Revista Digital de Tecnologías de la Información y Comunicación. Vol. 10, No. 1. enero-junio de 2014. ISSN: 1870-7505

 

LA URGENCIA DE LA ENSEÑANZA DE LA FILOSOFÍA EN LOS TIEMPOS ACTUALES

  1. Daniel Camargo Durán *

La Historia nos ha demostrado con argumentos sobrados e infinitamente comprobados, que las grandes transformaciones sociales, religiosas, educativas, institucionales, culturales y políticas están cimentadas en una filosofía que respalda y defiende la postura asumida por las tendencias productoras de tales cambios. Visto esto, podemos deducir que la filosofía conforma los cimientos que fortalecen la casa (la razón) y las ideas que de ella se desprenden, la techumbre.

No obstante, apostando por una educación basada en el dominio de las tecnologías de la información y comunicación (TIC´s), actualmente se ha pretendido dejar de lado el quehacer filosófico dentro de los centros educativos. Por lo tanto, mi objetivo en este sucinto escrito consiste en argumentar la importancia de la Filosofía aún dentro de estos acelerados tiempos en donde la tecnología, con sus ligeros pies, parece estar ganando la carrera contra el desarrollo de las ideas que, por ser más lento, tiene mejor perspectiva del paisaje que le rodea.

La Filosofía, definida etimológicamente, es el amor  a la sabiduría; es por ello que los presocráticos, también conocidos como filósofos de la materia- y posteriormente los tres grandes de Grecia, a saber, Sócrates, Platón y Aristóteles se preguntaban por cuestiones tan fundamentales como el origen del universo, el conocimiento, la verdad y la moral. Por lo tanto, el ejercicio de la filosofía no consiste en la práctica automática de una disciplina cualquiera. No… Enseñar filosofía es enseñar a pensar.

Meditemos en esto: Cuando estaba por cumplir los quince años de edad, la joven Sofía Amundsen recibió dos cartas anónimas con las siguientes preguntas: “¿Quién eres?”, “¿De dónde viene el mundo?” Y, para responderse tales cuestionamientos fue preciso hacer un viaje –acompañada de Alberto, quien fungía como su maestro y amigo- a través de toda la historia de la Filosofía. (Gaarder, 2004) Entonces, si la Filosofía es capaz de responder cuestiones tan trascendentales en la vida del ser humano, ¿Por qué pensar que su aportación a los tiempos presentes ha perdido su valor?

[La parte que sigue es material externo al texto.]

(* ===== verification/SnapshotsSpec.v ===== *)
(** * Which snapshots a workspace gets

    The list [vmSnapshots] builds: configured snapshots win over the default
    ones, and the order lets [stageSnapshots] put a snapshot inside another
    one into its copy. *)

From S2P Require Import Prelude GoStrings GoSort GoPath ConfigPaths HostFS PathNames Snapshots.
From S2P Require GitCopy GuestSys.
Open Scope string_scope.
Open Scope list_scope.

(** A specification that survives its own syntax. *)
Definition text (s : string) : Prop := s ≠ "" ∧ has_char ":" s = false.
Record good_mount (m : Mount) : Prop := {
  gm_mode : Mode m = "ro"; gm_host : text (Host m); gm_abs : IsAbs (Host m) = true;
  gm_text : text (Container m); gm_cont : ∃ q, names q ∧ q ≠ [] ∧ Container m = path_string q
}.

Section Spec.
Context (home : option string) (ParseVolume : string → option (string * string)).
Context (git : string → list GitCopy.snapshot) (isRegularFile : string → bool) (gitConfig sshAuthSock : bool).
(** compose-go's parser on a specification with source, target and mode. *)
Hypothesis volume : ∀ h c, text h → text c → ParseVolume (h +:+ ":" +:+ c +:+ ":ro") = Some (h, c).
Local Notation ParseMount := (ParseMount home ParseVolume).

Lemma IsAbs_head s : IsAbs s = true → ∃ r, s = String "/" r.
Proof. intros [r ->]%HasPrefix_spec. by exists r. Qed.
Lemma abs_no_tilde s : IsAbs s = true → HasPrefix s "~" = false ∧ HasPrefix s ":" = false ∧ expandGuestPath s = s ∧ ExpandPath home s = Ok s.
Proof. intros [r ->]%IsAbs_head. unfold ExpandPath, expandGuestPath. repeat split. Qed.
Lemma ParseMount_format m : good_mount m → ParseMount (formatMount m) = Ok m.
Proof using volume.
  intros [Hm Hh Ha Ht (q & Hq & Hne & Hc)]. destruct m as [h c mo]. cbn [Host Container Mode] in *. subst mo.
  assert (Hca : IsAbs c = true) by (rewrite Hc; apply HasPrefix_spec; by eexists).
  destruct (abs_no_tilde h Ha) as (_ & _ & _ & Hx). destruct (abs_no_tilde c Hca) as (_ & _ & Hgc & _).
  unfold ConfigPaths.ParseMount, formatMount. cbn [Host Container Mode]. change (":" +:+ "ro") with ":ro".
  replace (HasPrefix (h +:+ _) ":") with false; [|by destruct (IsAbs_head h Ha) as [r ->]].
  rewrite volume; [|done..]. destruct (String.eqb_spec h "") as [->|]; [done|]. destruct (String.eqb_spec c "") as [->|]; [by destruct Ht|]. cbn [orb].
  replace (rawMode _ h c) with "ro"; [|unfold rawMode; by rewrite !sapp_assoc CutPrefix_app].
  cbn [String.eqb Ascii.eqb Bool.eqb negb andb]. rewrite Hx. cbn [mbind result_bind]. rewrite Ha Hgc. cbn [negb].
  unfold IsAbs in Hca. by rewrite Hca.
Qed.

En otro orden de ideas, fue la serpiente la que, en el Génesis bíblico, enseñó al hombre a filosofar al sembrar la duda en Adán y Eva después de comer el fruto prohibido. Entonces, ¿Quién es aquí el villano de la historia? ¿El que regaló al hombre la filosofía o el que lo mantenía maniatado en una ciega obediencia, tentándolos de antemano con la existencia del árbol prohibido en medio del huerto? Como se puede apreciar, no se puede llegar a una respuesta inteligente sin filosofar, es decir, sin un pensamiento profundo y razonado. (Biblia Reina-Valera, 1987, Gn. 3:1-24)

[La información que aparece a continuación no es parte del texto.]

(* ===== verification/GuestLive.v ===== *)
(** * The reloadable state of the guest

    [src/internal/guest/live_linux.go], [agent_linux.go] and
    [hostports_linux.go]: the CA bundle, the relays of the SSH and gpg agents,
    the loopback mirrors of the host ports and the snapshot binds, which a
    request of the host changes while the guest runs. The functions that stop a
    relay are values: the listeners, and the socket to remove. *)

From S2P Require Import Prelude GoStrings GoStrconv GoPath GuestSys Accounts Prog GuestCalls GuestMounts.
Open Scope string_scope.
Open Scope list_scope.
Open Scope Z_scope.

Definition systemCA : string := "/etc/ssl/certs/ca-certificates.crt".
Definition originalCA : string := "/run/jailoc-system-ca.crt".
Definition ReloadFile : string := "reload.json".
Definition ReloadDoneFile : string := "reload-done.json".
Definition SSHAgentSocket : string := "/run/ssh-agent.sock".
Definition SSHAgentPort : Z := 7022.
Definition GPGAgentPort : Z := 7023.
Definition mode_600 : Z := 384.

Record Reload := { r_Seq : Z; r_CABundle : string; r_SSHAgent : bool; r_GPGAgent : bool; r_HostPorts : list Z; r_Snapshots : list Snapshot }.
Record ReloadDone := { rd_Seq : Z; rd_Error : string }.

(** ** Relays *)

Section Live.
(** The gateway of the network library, and [encoding/json]. *)
Context (GatewayIP : string) (decode : string → option Reload) (encode : ReloadDone → string) (show : gerr → string).

Record relay := { rl_listener : Z; rl_sock : string }.
Definition JoinHostPort (host port : string) : string :=
  if has_char ":" host then "[" +:+ host +:+ "]:" +:+ port else host +:+ ":" +:+ port.
Definition close_on_error {A} (l : Z) (m : gio A) : gio A := or_else m (call (CloseListener l)).
Definition startSocketRelay (acct : account) (sock : string) (port : Z) (name : string) : gio relay :=
  r ← run (call (Remove sock));
  _ ← match (r : result errno ()) with
      | Ok _ => mret ()
      | Err e => check (bool_decide (e = ENOENT)) (Errorf "remove stale socket" name (Sys e))
      end;
  l ← sysf "listen" name (call (Listen "unix" sock));
  _ ← close_on_error l (errf "" name (chown sock acct));
  _ ← close_on_error l (sysf "chmod socket" name (call (Chmod sock mode_600)));
  _ ← run (call (ServeRelay l (JoinHostPort GatewayIP (Itoa port))));
  mret {| rl_listener := l; rl_sock := sock |}.
Definition stop_relay (r : relay) : gprog () :=
  Do (CancelRelay (rl_listener r)) (λ _, Do (CloseListener (rl_listener r)) (λ _, discard (call (Remove (rl_sock r))))).
Definition startAgentRelay (acct : account) : gio relay := startSocketRelay acct SSHAgentSocket SSHAgentPort "ssh agent".
Definition gpgAgentSocket (uid : Z) : string := "/run/user/" +:+ fmt_nat uid +:+ "/gnupg/S.gpg-agent".
Definition startGPGAgentRelay (acct : account) : gio relay :=
  let sock := gpgAgentSocket (a_uid acct) in
  let runtimeDir := Dir (Dir sock) in
  _ ← sysf "gpg agent: create" (Dir runtimeDir) (call (MkdirAll (Dir runtimeDir) mode_755));
  _ ← for_each (λ dir, errf "gpg agent" "" (ownedDir dir acct mode_700)) [runtimeDir; Dir sock];
  startSocketRelay acct sock GPGAgentPort "gpg agent".

(** A mirror by its listeners, the one on the IPv4 loopback first. *)
Definition startHostPortMirror (port : Z) : gio (list Z) :=
  let p := Itoa port in
  l4 ← sysf "host port: listen on loopback" p (call (Listen "tcp" (JoinHostPort "127.0.0.1" p)));
  r6 ← run (call (Listen "tcp" (JoinHostPort "::1" p)));
  let listeners := l4 :: match (r6 : result errno Z) with Ok l6 => [l6] | Err _ => [] end in
  _ ← for_each (λ l, run (call (ServeRelay l (JoinHostPort GatewayIP p)))) listeners;
  mret listeners.
Fixpoint close_all (l : list Z) : gprog () :=
  match l with [] => Ret () | x :: l => Do (CloseListener x) (λ _, close_all l) end.
Definition stop_mirror (ls : list Z) : gprog () :=
  match ls with [] => Ret () | l :: _ => Do (CancelRelay l) (λ _, close_all ls) end.

(** ** The state *)

Record liveState := {
  l_seq : Z; l_applied : option Reload;
  l_stopAgent : option relay; l_stopGPG : option relay;
  l_hostPorts : gmap Z (list Z);
  l_snapshots : list Snapshot; l_mounts : list Z; l_created : gset string }.
Local Notation lio := (sio liveState gcall answer gerr).
Definition set_relays (a g : option relay) (l : liveState) : liveState :=
  {| l_seq := l_seq l; l_applied := l_applied l; l_stopAgent := a; l_stopGPG := g; l_hostPorts := l_hostPorts l;
     l_snapshots := l_snapshots l; l_mounts := l_mounts l; l_created := l_created l |}.
Definition set_ports (ps : gmap Z (list Z)) (l : liveState) : liveState :=
  {| l_seq := l_seq l; l_applied := l_applied l; l_stopAgent := l_stopAgent l; l_stopGPG := l_stopGPG l; l_hostPorts := ps;
     l_snapshots := l_snapshots l; l_mounts := l_mounts l; l_created := l_created l |}.
Definition set_binds (ss : list Snapshot) (ms : list Z) (cs : gset string) (l : liveState) : liveState :=
  {| l_seq := l_seq l; l_applied := l_applied l; l_stopAgent := l_stopAgent l; l_stopGPG := l_stopGPG l; l_hostPorts := l_hostPorts l;
     l_snapshots := ss; l_mounts := ms; l_created := cs |}.
Definition set_applied (seq : Z) (r : option Reload) (l : liveState) : liveState :=
  {| l_seq := seq; l_applied := r; l_stopAgent := l_stopAgent l; l_stopGPG := l_stopGPG l; l_hostPorts := l_hostPorts l;
     l_snapshots := l_snapshots l; l_mounts := l_mounts l; l_created := l_created l |}.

La filosofía, pues, existe desde el origen de la humanidad, en vista de que el Hombre la ha utilizado para explicar la existencia de los fenómenos que le rodean. No es aventurado decir que la Filosofía, como disciplina ha creado la cultura, en vista de que en ella se cimientan los valores actuales que manejamos a diario sin que seamos conscientes de ello. A este propósito, Yurén Camarena señala:

“La filosofía constituye la parte nuclear de una educación valoral o educación centrada en valores… La enseñanza de la filosofía incluye la educación en valores en la medida en la que la interacción docente-alumno esté cargada de valor”. (Yurén,  1999,  p 31-42)

También puede apreciarse que, textos tan antiguos como el I Ching chino, que datan de siglos antes de Cristo, daban una importancia primordial a la formación en valores -de hecho, a nivel personal puedo afirmar que este texto es uno de los mejores libros de filosofía que leído a lo largo de mi vida- cuando cita:

“La muralla se desploma de vuelta al foso.
Ahora no emplees ejércitos.
En la propia ciudad proclama tus órdenes.
La perseverancia trae humillación”. (Wilhelm,  2012, p 129)

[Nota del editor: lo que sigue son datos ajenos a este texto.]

Lemma start_after spec h : cleared dir s0 spec h → after Pre (startSupervisor marshal spec) h (λ _ _, True).
Proof.
  intros Hc. unfold startSupervisor. apply (bind_cleared _ _ _ _ spec); [walk|done|]. intros [st|] h1 Hc1; [done|].
  apply (bind_cleared _ _ _ _ spec); [walk|done|]. intros [] h2 Hc2.
  apply (bind_cleared _ _ _ _ spec); [walk|done|]. intros exe h3 Hc3. unfold spawn.
  apply (bind_cleared _ _ _ _ spec); [walk|done|]. intros fd h4 Hc4.
  apply (after_finally _ (fine dir)); [|by split|apply fine_pre|by intros a].
  apply (bind_cleared _ _ _ _ spec); [walk|done|]. intros [] h5 Hc5.
  apply (after_bind _ _ _ _ (λ _ _, True)); [|intros pid t _; apply after_fine, calm_fine; apply await_ready_calls].
  apply after_wrap. cbn. split; [|by intros [?|?]]. intros [= E]. by apply Hc5.
Qed.
Lemma start_other spec h : sp_StateDir spec ≠ dir → after Pre (startSupervisor marshal spec) h (λ _ _, True).
Proof. intros Hn. apply start_after. by intros E. Qed.
Lemma marker_inj n : workspaceNameRe n = true → secretsMarker (vmStateDir he n) = secretsMarker dir → n = wsName.
Proof using Hhome Hne Hk Hws.
  intros Hn E. assert (name "secrets-delivered") as Hf by (split; [split_and!; discriminate|done]).
  by apply (file_inj he hk Hhome Hne Hk) in E as [? _].
Qed.
Lemma deliver_after ws p h : valid ws → after Pre (deliverSecrets (stateDir ws) p) h (λ _ _, True).
Proof using Hhome Hne Hk Hws.
  intros Hv. unfold deliverSecrets. apply bind_fine; [walk|]. intros client h1.
  apply (after_finally _ (fine dir)); [|by split|apply fine_pre|by intros a].
  apply bind_fine; [walk|]. intros sess h2.
  apply (after_finally _ (fine dir)); [|by split|apply fine_pre|by intros a].
  apply (after_bind _ _ _ _ (λ _ h', stateDir ws = dir → received (seen dir s0 h') = true)).
  - cbn. split; [done|]. intros [[]|e]; cbn; [|done]. intros E. rewrite seen_app. cbn. by rewrite bool_decide_true.
  - intros [] t2 Hr. apply after_wrap. cbn [after call safe]. split; [|by intros [?|?]]. intros E. apply Hr. by rewrite (marker_inj _ Hv E).
Qed.
Lemma images_ne w : workspaceNameRe w = true → JoinPath [vmStateDir he w; dockerImagesFile] ≠ secretsMarker dir.
Proof using Hhome Hne Hk Hws.
  intros Hw E. apply (file_inj he hk Hhome Hne Hk) in E as [_ E]; try done; split; try (split_and!; discriminate); done.
Qed.
Lemma image_ids_calls chain : calls calm (image_ids chain).
Proof. induction chain as [|x l IH]; cbn [image_ids]; [done|]. walk. Qed.
Lemma recorded_calls files keep : calls calm (recorded_images decode_ids files keep).
Proof. revert keep. induction files as [|x l IH]; intros keep; cbn [recorded_images]; [done|]. walk. Qed.
Lemma cached_calls specs keep : calls calm (cached_images specs keep).
Proof. revert keep. induction specs as [|x l IH]; intros keep; cbn [cached_images]; [done|]. walk. Qed.
Lemma read_secrets_calls n purge l : calls calm (read_secrets n purge l).
Proof. induction l as [|x l IH]; cbn [read_secrets]; [done|]. walk. Qed.
Lemma await_broker_calls n before off d log : calls calm (await_broker n before off d log).
Proof. induction n as [|n IH]; cbn [await_broker]; [done|]. walk. Qed.
Lemma await_guest_calls n d seq dl : calls calm (await_guest decode_done n d seq dl).
Proof. induction n as [|n IH]; cbn [await_guest]; [done|]. walk. Qed.
#[local] Hint Resolve calm_fine image_ids_calls recorded_calls cached_calls read_secrets_calls await_broker_calls await_guest_calls : calls.
Lemma import_fine ws : valid ws → calls (fine dir) (importWorkspaceImage he encode_ids decode_ids ws).
Proof using Hhome Hne Hk Hws.
  intros Hv. walk. cbn. split; [apply images_ne, Hv|done].
Qed.
Lemma setDockerHost_calls sock : calls calm (setDockerHost sock).
Proof. walk. Qed.
Lemma build_after cfg ws rt h : valid ws → after Pre (buildWorkspaceImage he configDir marshal encode_ids decode_ids cfg ws rt) h (λ _ _, True).
Proof using Hhome Hne Hk Hws.
  intros Hv. unfold buildWorkspaceImage. apply bind_fine; [walk|]. intros hostErr h1.
  destruct (useHostDocker _ _ _) as [[|]|]; [apply after_fine, import_fine, Hv| |done].
  apply bind_fine; [walk|]. intros [] h2. apply bind_fine; [walk|]. intros lock h3.
  apply (after_finally _ (fine dir)); [|by split|apply fine_pre|by intros a]. unfold locked_builder.
  apply bind_fine; [walk|]. intros [] h4. apply bind_fine; [walk|]. intros policy h5. apply bind_fine; [walk|]. intros exe h6.
  apply bind_fine; [walk|]. intros ca h7. apply bind_fine; [walk|]. intros disk h8. unfold with_builder.
  apply (after_bind _ _ _ _ (λ _ _, True)).
  { apply after_wrap, start_other. exact (builder_apart he hk Hhome Hne Hk ws wsName Hv Hws). }
  intros st t _. apply (after_finally _ (fine dir)); [|apply calls_bind; [apply calm_fine, stopSupervisor_calls|done]|apply fine_pre|by intros a].
  apply (after_bind _ _ _ _ (λ restore _, calls (fine dir) restore)).
  { unfold setDockerHost. apply bind_fine; [walk|]. intros orig h9. apply bind_fine; [walk|]. intros [] h10. destruct orig; by split. }
  intros restore t1 Hr. apply (after_finally _ (fine dir)); [apply after_fine, import_fine, Hv|exact Hr|apply fine_pre|by intros a].
Qed.
Lemma payload_fine ws spec purge : calls (fine dir) (payload ws spec purge).
Proof. walk. Qed.
Lemma workspace_spec_fine ws rt ref shares binds : calls (fine dir) (workspace_spec he ws rt ref shares binds).
Proof. walk. Qed.
#[local] Hint Resolve payload_fine workspace_spec_fine : calls.
Lemma reload_after ws purge h : valid ws → after Pre (reloadVM he encode_reload decode_done ws purge) h (λ _ _, True).
Proof using Hhome Hne Hk Hws.
  intros Hv. unfold reloadVM. apply bind_fine; [walk|]. intros [st|] h1; [|done]. apply bind_fine; [walk|]. intros running h2.
  destruct (sp_Guest running) as [rg|]; [|done]. unfold reload_running. apply bind_fine.
  { unfold reloadSpec. apply calls_io; [walk|intros []]. walk. }
  intros [[want wg] snaps] h3. apply bind_fine; [walk|]. intros p h4. apply bind_fine; [walk|]. intros rl h5.
  apply bind_fine; [walk|]. intros binds h6.
  apply bind_fine; [unfold reloadBroker; walk|]. intros [] h7. apply bind_fine; [walk|]. intros [] h8. apply bind_fine; [walk|]. intros [] h9.
  apply after_wrap, deliver_after, Hv.
Qed.
Lemma up_spec_dir ws rt ref shares internal snaps :
  returns (up_spec he ws rt ref shares internal snaps) (λ r, match r with Ok spec => sp_StateDir spec = stateDir ws | Err _ => True end).
Proof.
  intros [binds|e]; [|done]. intros policy. cbn -[workspaceSpec vmStateDir].
  destruct (workspaceSpec he ws rt ref shares binds _) as [spec|e] eqn:E; cbn -[vmStateDir]; [|done].
  assert (sp_StateDir spec = stateDir ws) as Hd.
  { unfold workspaceSpec in E. repeat apply bind_Ok in E as (? & ? & E). by injection E as <-. }
  destruct (sp_Guest spec) as [g|]; [|done]. unfold configureVMDocker, protect_git. cbn -[vmStateDir].
  destruct (r_EnableDocker ws); cbn -[vmStateDir].
  - intros [[|]|]; cbn -[vmStateDir]; [|done|done]. destruct (r_ProtectGit ws); cbn -[vmStateDir]; [|exact Hd]. by intros [[]|].
  - destruct (r_ProtectGit ws); cbn -[vmStateDir]; [|exact Hd]. by intros [[]|].
Qed.
Lemma reset_cleared ws spec h : valid ws → sp_StateDir spec = stateDir ws → after Pre (reset_marker (stateDir ws)) h (λ _ h', cleared dir s0 spec h').
Proof using Hhome Hne Hk Hws.
  intros Hv Hd. cbn -[secretsMarker vmStateDir]. split; [done|]. intros r.
  assert (isOk r || is_herr NotExist r = true → cleared dir s0 spec (h ++ [existT (RemoveFile (secretsMarker (stateDir ws))) r])) as Hc.
  { intros Hr Hs. rewrite seen_app. cbn -[secretsMarker vmStateDir]. by rewrite bool_decide_true; [rewrite Hr|by rewrite -Hs Hd]. }
  destruct r as [[]|e]; [by apply Hc|]. destruct e; try done. by apply Hc.
Qed.
Lemma up_after cfg ws h : valid ws →
  after Pre (runUpVM he darwin configDir marshal encode_ids decode_ids encode_reload decode_done cfg ws) h (λ _ _, True).
Proof using Hhome Hne Hk Hws.
  intros Hv. unfold runUpVM. apply bind_fine; [walk|]. intros [st|] h1; [by apply reload_after|].
  apply bind_fine; [walk|]. intros [] h2. apply bind_fine; [walk|]. intros [[shares internal] snaps] h3.
  apply bind_fine; [walk|]. intros rt h4. apply (after_bind _ _ _ _ _ _ (build_after cfg ws rt h4 Hv)). intros ref t _.
  apply (bind_known _ _ (λ spec, sp_StateDir spec = stateDir ws)); [walk|apply up_spec_dir|]. intros spec h5 Hd.
  apply bind_fine; [walk|]. intros p h6. unfold start_workspace.
  apply (after_bind _ _ _ _ _ _ (reset_cleared ws spec h6 Hv Hd)). intros [] t1 Hc.
  apply (after_bind _ _ _ _ (λ _ _, True)); [apply after_wrap, start_after, Hc|]. intros st t2 _.
  apply (after_bind _ _ _ _ (λ _ _, True)).
  { apply after_run. apply (safe_mono _ _ _ _ _ (deliver_after ws p _ Hv)). done. }
  intros [[]|e] t3 _; [done|]. apply bind_fine; [walk|done].
Qed.
Lemma ensure_after ws h : valid ws → after Pre (ensureSecrets he ws) h (λ _ _, True).
Proof using Hhome Hne Hk Hws.
  intros Hv. unfold ensureSecrets. apply bind_fine; [walk|]. intros r h1. destruct (isOk _); [done|].
  apply bind_fine; [walk|]. intros [] h2. apply bind_fine; [walk|]. intros spec h3. apply bind_fine; [walk|]. intros p h4.
  apply after_wrap, deliver_after, Hv.
Qed.
Lemma down_fine ws purge : calls (fine dir) (downVM he ws purge).
Proof. walk. Qed.
Lemma restart_after ws h : valid ws →
  after Pre (restartVMIfRunning he darwin configDir marshal encode_ids decode_ids encode_reload decode_done ws) h (λ _ _, True).
Proof using Hhome Hne Hk Hws.
  intros Hv. unfold restartVMIfRunning. apply bind_fine; [walk|]. intros [st|] h1; [|done]. apply bind_fine; [walk|]. intros cfg h2.
  apply bind_fine; [walk|]. intros [ws2 Hn] h3. cbn [proj1_sig]. apply bind_fine; [walk|]. intros [] h4.
  apply bind_fine; [apply down_fine|]. intros [] h5. apply up_after. by rewrite Hn.
Qed.
End Commands.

Podrá preguntarse el lector ¿Qué significa todo este galimatías? Es válido, ya que el I Ching es un texto muy complejo y, consciente de ello, adjunto una explicación:
La muralla que se desploma anuncia la llegada del desastre, y lo mejor será ajustarse a la situación en lugar de pretender rehusarse a ella con una resistencia violenta. Ahora viene, lo que es para mí la esencia del texto: “En la propia ciudad proclama tus órdenes”; esto es, primero hay que poner en orden nuestro ser interno, nuestra filosofía personal, nuestros valores, antes de tomar acciones precipitadas que conduzcan a la humillación.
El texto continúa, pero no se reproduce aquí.